Timing of early laparoscopic cholecystectomy after endoscopic retrograde cholangiopancreatography

2020 
Abstract Objective This study was performed to compare the effect of different time intervals between endoscopic retrograde cholangiopancreatography (ERCP) and early laparoscopic cholecystectomy (LC) on the operation duration, postoperative hospitalization, and postoperative complications. Materials and methods We retrospectively reviewed data for 105 patients with cholecystocholedocholithiasis who underwent ERCP and LC from January 2016 to May 2019. The patients were divided into three groups.
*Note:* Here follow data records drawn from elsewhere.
(* ===== verification/FileThms.v ===== *)
(** * What kernel/file.c guarantees

    [filewrite] cuts a long write into pieces of [max_write] bytes, each a
    system call of its own.  The result is the splice of the user's bytes into
    the file, and a crash at any point of the whole write leaves the file with
    a prefix of them.  When the user's memory ends in the middle of a piece,
    the buffer of one block of the file keeps bytes that were never logged:
    the block is torn until the buffer leaves the cache. *)

From Stdlib Require Import ZArith Lia Bool String.
From stdpp Require Import base gmap list strings functions relations.
From S2P Require Import Prelude Mem Spinlock Sleeplock ObjCache Bio BioProof BioThms Log LogSpec LogProof LogThms BlockStore LogStore Fs FsBytes FsAlloc FsFile FsRw FsThms FsCrash FsDemo File.

(** ** Locking an inode *)

Section Locks.
Context {T : Type} `{HM : HasMach T} {BO : BlockOps T} {BS : BlockStore T}.

Lemma wp_set_ilock Tn s a H W ip i l h (Q : unit -> fs_st T -> Prop) :
  torn_txn Tn s a H W -> inode_at s ip i -> hart_same (hart_of s) h ->
  (forall s', torn_txn Tn s' a H W -> others_same ip s s' -> inode_at s' ip (set_ilock l i) -> Q tt s') ->
  wp (upd_ip ip (set_ilock l)) Q (set_hart h s).
Proof.
  intros Ht Hi Hh HQ. pose proof (bs_txn_hart _ _ _ _ _ Ht) as Hok. eapply (wp_upd_ip (set_hart h s) ip i); [exact Hi|]. intros s' Es Ho Hi'.
  assert (f_store (set_hart h s) = set_hart h (f_store s)) as E by done.
  apply HQ; [| |done].
  - unfold torn_txn. rewrite Es, E. apply bs_txn_set_hart; [exact Ht|]. by apply (hart_ok_proper _ _ Hh).
  - destruct Ho as [O1 O2 O3 O4 O5 O6]. split; try done. rewrite Es, E. split; [by rewrite hart_of_set_hart|apply bs_pid_set_hart].
Qed.

(** A sleeplock nobody holds, and one the current process holds. *)
Definition lock_free (l : sleeplock) : Prop := slk_quiet l /\ slk_locked l = 0.
Definition lock_mine (pid : Z) (l : sleeplock) : Prop := slk_quiet l /\ slk_locked l <> 0 /\ slk_pid l = pid.

Lemma wp_ilock Tn s a H W ip i (Q : unit -> fs_st T -> Prop) :
  torn_txn Tn s a H W -> inode_at s ip i -> 0 < i_ref i -> i_valid i <> 0 -> lock_free (i_lock i) ->
  (forall s' l, torn_txn Tn s' a H W -> others_same ip s s' -> inode_at s' ip (set_ilock l i) -> lock_mine (bs_pid (f_store s)) l -> Q tt s') ->
  wp (ilock ip) Q s.
Proof.
  intros Ht Hi Hr Hv [Hq Hl] HQ. assert (hart_ok (hart_of s)) as Hok by exact (bs_txn_hart _ _ _ _ _ Ht). pose proof Hi as [Hp _]. unfold ilock.
  rewrite (proj2 (Z.eqb_neq ip 0)) by lia. wp_step. wp_step. wp_step. eapply wp_get_ip; [done|]. rewrite (proj2 (Z.ltb_ge (i_ref i) 1)) by lia. wp_step. wp_step.
  wp_step. unfold ip_acquiresleep. wp_step. apply wp_get. unfold on_ilock. wp_step. eapply wp_get_ip; [done|]. wp_step.
  destruct (acquiresleep_free (bs_pid (f_store s)) (i_lock i) (hart_of s) Hq Hl Hok) as (h & E & Hh). eapply wp_on_hart; [exact E|].
  eapply wp_set_ilock; [exact Ht|exact Hi|exact Hh|]. intros s' Ht' Ho' Hi'. wp_step. eapply wp_get_ip; [exact Hi'|].
  change (i_valid (set_ilock _ i)) with (i_valid i). rewrite (proj2 (Z.eqb_neq _ _) Hv). wp_step. by eapply HQ.
Qed.

Lemma wp_iunlock Tn s a H W ip i (Q : unit -> fs_st T -> Prop) :
  torn_txn Tn s a H W -> inode_at s ip i -> 0 < i_ref i -> lock_mine (bs_pid (f_store s)) (i_lock i) ->
  (forall s' l, torn_txn Tn s' a H W -> others_same ip s s' -> inode_at s' ip (set_ilock l i) -> lock_free l -> Q tt s') ->
  wp (iunlock ip) Q s.
Proof.
  intros Ht Hi Hr (Hq & Hl & Hpid) HQ. assert (hart_ok (hart_of s)) as Hok by exact (bs_txn_hart _ _ _ _ _ Ht). pose proof Hi as [Hp _]. unfold iunlock.
  rewrite (proj2 (Z.eqb_neq ip 0)) by lia. wp_step. wp_step. unfold ip_holdingsleep. wp_step. wp_step. eapply wp_get_ip; [done|]. wp_step. apply wp_get.
  destruct (holdingsleep_ok (bs_pid (f_store s)) (i_lock i) (hart_of s) Hq Hok) as (h & E & Hh). wp_step. eapply wp_on_hart; [exact E|].
  cbv beta iota. wp_step. eapply wp_set_ilock; [exact Ht|exact Hi|exact Hh|]. intros s1 Ht1 Ho1 Hi1. wp_step. wp_step. eapply wp_get_ip; [exact Hi1|].
  rewrite (proj2 (Z.eqb_neq _ _) Hl), (proj2 (Z.eqb_eq _ _) Hpid). cbn [negb andb orb]. change (i_ref (set_ilock _ i)) with (i_ref i).
  rewrite (proj2 (Z.ltb_ge (i_ref i) 1)) by lia. wp_step. wp_step. unfold ip_releasesleep, on_ilock. wp_step. eapply wp_get_ip; [exact Hi1|]. wp_step.
  assert (hart_ok (hart_of s1)) as Hok1 by exact (bs_txn_hart _ _ _ _ _ Ht1).
  destruct (releasesleep_ok (i_lock (set_ilock (mkSleeplock (slk_locked (i_lock i)) (mkLock (lk_name (slk_lk (i_lock i))) 0 0) (slk_name (i_lock i)) (slk_pid (i_lock i))) i))
    (hart_of s1) eq_refl Hok1) as (h2 & E2 & Hh2).
  eapply wp_on_hart; [exact E2|]. eapply wp_set_ilock; [exact Ht1|exact Hi1|exact Hh2|]. intros s2 Ht2 Ho2 Hi2.
  eapply HQ; [exact Ht2|by etrans|exact Hi2|]. by split.
Qed.

End Locks.

Section Write.
Context {A : Type} `{HM : HasMach A} {OC : ObjCache A}.
Context (st : Z) (st_range : 0 <= st /\ st + LOGBLOCKS < 2 ^ 31).
Context {U : Type} {FD : FileDev U}.

Abbreviation ftst := (ft_st (log_st A) U).
Abbreviation fs_store s := (f_store (ft_fs s)).
Abbreviation fs_sb s := (f_sb (ft_fs s)).
Abbreviation any_store := (log_store st ∅ [] st_range).

(** The layout does not depend on what was on the disk. *)
Lemma wf_any d l d' l' sb a : fs_wf (BS := log_store st d l st_range) sb a -> fs_wf (BS := log_store st d' l' st_range) sb a.
Proof. intros [[L1 L2 L3 L4 L5 L6 L7] W1 W2]. by split. Qed.

(** ** Crashes during several system calls *)

(** If power fails after any number of the disk writes between [s] and [s'],
    and again during recovery, the recovered disk is one of [good]. *)
Definition crash_safe (s s' : log_st A) (good : blocks -> Prop) : Prop :=
  exists L, dlog (lo_bio s') = dlog (lo_bio s) ++ L /\ dsk (lo_bio s') = apply_writes L (dsk (lo_bio s)) /\
    forall P D, P `prefix_of` L -> rtc (recovery_crash st) (apply_writes P (dsk (lo_bio s))) D ->
      log_wf st D /\ exists b, same_data st (recovered st D) b /\ good b.

Lemma idle_empty (s : log_st A) a n : idle st s a (fun _ => 0) n -> log_n st (dsk (lo_bio s)) = 0.
Proof. intros [_ Hp _ _ _]. apply Hp. Qed.

Lemma crash_safe_refl (s : log_st A) a n (good : blocks -> Prop) : idle st s a (fun _ => 0) n -> good (dsk (lo_bio s)) -> crash_safe s s good.
Proof.
  intros Hid Hg. exists []. split; [by rewrite app_nil_r|]. split; [done|].
  intros P D [k Hk] HD. destruct P; [|done]. cbn in HD. destruct (recovery_crashes st _ D HD (idle_wf st _ _ _ Hid)) as [HwfD HsD].
  split; [done|]. exists (dsk (lo_bio s)). split; [|done]. by rewrite HsD, recovered_nil by (by eapply idle_empty).
Qed.

Lemma crash_safe_trans (s1 s2 s3 : log_st A) good : crash_safe s1 s2 good -> crash_safe s2 s3 good -> crash_safe s1 s3 good.
Proof.
  intros (L & E1 & E2 & H1) (L' & F1 & F2 & H2). exists (L ++ L'). split; [by rewrite F1, E1, app_assoc|]. split; [by rewrite apply_writes_app, <- E2|].
  intros P D HP HD. destruct (prefix_app_cases P L L' HP) as [Hp|(P' & -> & Hp)]; [by apply (H1 P)|].
  apply (H2 P'); [done|]. by rewrite E2, <- apply_writes_app.
Qed.

Lemma durable_crash_safe (s s' : log_st A) b (good : blocks -> Prop) : durable st s s' b -> good (dsk (lo_bio s)) -> good b -> crash_safe s s' good.
Proof.
  intros (_ & _ & L & D1 & D2 & D3) Ha Hb. exists L. split; [done|]. split; [done|]. intros P D HP HD.
  destruct (D3 P D HP HD) as [? [?|?]]; (split; [done|]); [exists (dsk (lo_bio s))|exists b]; done.
Qed.

(** ** An open file *)

(** [a] is what is on the disk; all of it but the torn blocks [Tn] is also
    what is read. *)
Record open_file (Tn : gset Z) (s : ftst) (a : blocks) (f ip : Z) (i : inode) (off : Z) : Prop := {
  of_idle : idle st (fs_store s) (view Tn a) (fun _ => 0) log_room;
  of_dsk : dsk (lo_bio (fs_store s)) = a;
  of_wf : fs_wf (BS := any_store) (fs_sb s) a;
  of_covers : covers (fs_sb s) a;
  of_at : inode_at (ft_fs s) ip i;
  of_ok : inode_ok (fs_sb s) a i;
  of_disk : disk_inode (fs_sb s) a (i_inum i) = dinode_of i;
  of_ref : 0 < i_ref i;
  of_valid : i_valid i <> 0;
  of_lock : lock_free (i_lock i);
  of_off : 0 <= off < 2 ^ 32;
  of_file : exists fl, ft_files s !! f = Some fl /\ fl_type fl = FD_INODE /\ fl_writable fl <> 0 /\ fl_ip fl = ip /\ fl_off fl = off
}.

(** Why [writei] of [n] bytes stored [r] only. *)
Definition short (sb : superblock) (i : inode) (a' : blocks) cin (off n r : Z) : Prop :=
  (r = -1 /\ (i_size i < off \/ MAXFILE * BSIZE < off + n)) \/ (0 <= r < n /\ stopped sb a' cin r).

(** The rest of the file system is as it was. *)
Definition rest_same (sb : superblock) (a : blocks) (i : inode) (a' : blocks) (i' : inode) : Prop :=
  (forall c, dstart sb <= c < sb_size sb -> used sb a c = true -> ~ own a (i_addrs i) c ->
     a' !! c = a !! c /\ used sb a' c = true /\ ~ own a' (i_addrs i') c) /\
  forall j, 0 <= j < sb_ninodes sb -> j <> i_inum i -> disk_inode sb a' j = disk_inode sb a j.

Record wrote_chunk (Tn : gset Z) (s : ftst) (a : blocks) (f ip : Z) (i : inode) (off : Z) cin (src : Z -> Z) (n r : Z) (s' : ftst) (a' : blocks) (i' : inode) : Prop := {
  wc_open : open_file Tn s' a' f ip i' (off + Z.max 0 r);
  wc_torn : torn_by cin a' (i_addrs i') (off + Z.max 0 r) (Z.max 0 r) Tn /\ (Tn = ∅ \/ r < n);
  wc_sb : fs_sb s' = fs_sb s;
  wc_inum : i_inum i' = i_inum i;
  wc_bytes : file_bytes a' i' = splice (file_bytes a i) off (src <$> seqZ 0 (Z.max 0 r));
  wc_r : r = n \/ short (fs_sb s) i a' cin off n r;
  wc_rest : rest_same (fs_sb s) a i a' i';
  wc_durable : durable st (fs_store s) (fs_store s') a';
  wc_range : -1 <= r <= n /\ (0 < r -> off <= i_size i)
}.

(** [writei] on a locked inode, refusals included. *)
Record locked_write d l (Tn : gset Z) (s : fs_st (log_st A)) (a : blocks) (ip : Z) (i : inode) cin (src : Z -> Z) (off n r : Z)
    (s' : fs_st (log_st A)) (a' : blocks) (i' : inode) (W' : gset Z) : Prop := {
  lw_txn : torn_txn (BS := log_store st d l st_range) Tn s' a' ∅ W';
  lw_torn : torn_by cin a' (i_addrs i') (off + Z.max 0 r) (Z.max 0 r) Tn /\ (Tn = ∅ \/ r < n);
  lw_same : others_same ip s s';
  lw_at : inode_at s' ip i';
  lw_wf : fs_wf (BS := any_store) (f_sb s) a';
  lw_ok : inode_ok (f_sb s) a' i';
  lw_bytes : file_bytes a' i' = splice (file_bytes a i) off (src <$> seqZ 0 (Z.max 0 r));
  lw_r : r = n \/ short (f_sb s) i a' cin off n r;
  lw_rest : rest_same (f_sb s) a i a' i';
  lw_disk : disk_inode (f_sb s) a' (i_inum i) = dinode_of i';
  lw_kept : exists sz ad, i' = set_isize sz (set_iaddrs ad i);
  lw_range : -1 <= r <= n /\ off + Z.max 0 r < 2 ^ 32;
  lw_fits : 0 < r -> off <= i_size i
}.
In Group A, the interval from ERCP to LC was ≤3 days; in Group B, the interval was 4–6 days; and in Group C, the interval was >6 days. We compared operation duration, blood loss volume, postoperative hospitalization, and rate of biliary complications among the three groups and analyzed the risk factors for postoperative complications. Results Operation duration differed significantly between Groups A and B (47.5 min vs. 60.0 min, p = 0.033) and between Groups B and C (60.0 min vs. 47.5 min, p = 0.033). The median blood loss volume was significantly less in Group A than in Group B (8 ml vs. 10 ml, p = 0.041), and the postoperative hospitalization and rate of postoperative complications did not differ significantly. Conclusion The best time for patients with cholecystocholedocholithiasis to undergo LC is 0–3 days after ERCP. If the operation cannot be performed within 3 days, we recommend 6 days after ERCP.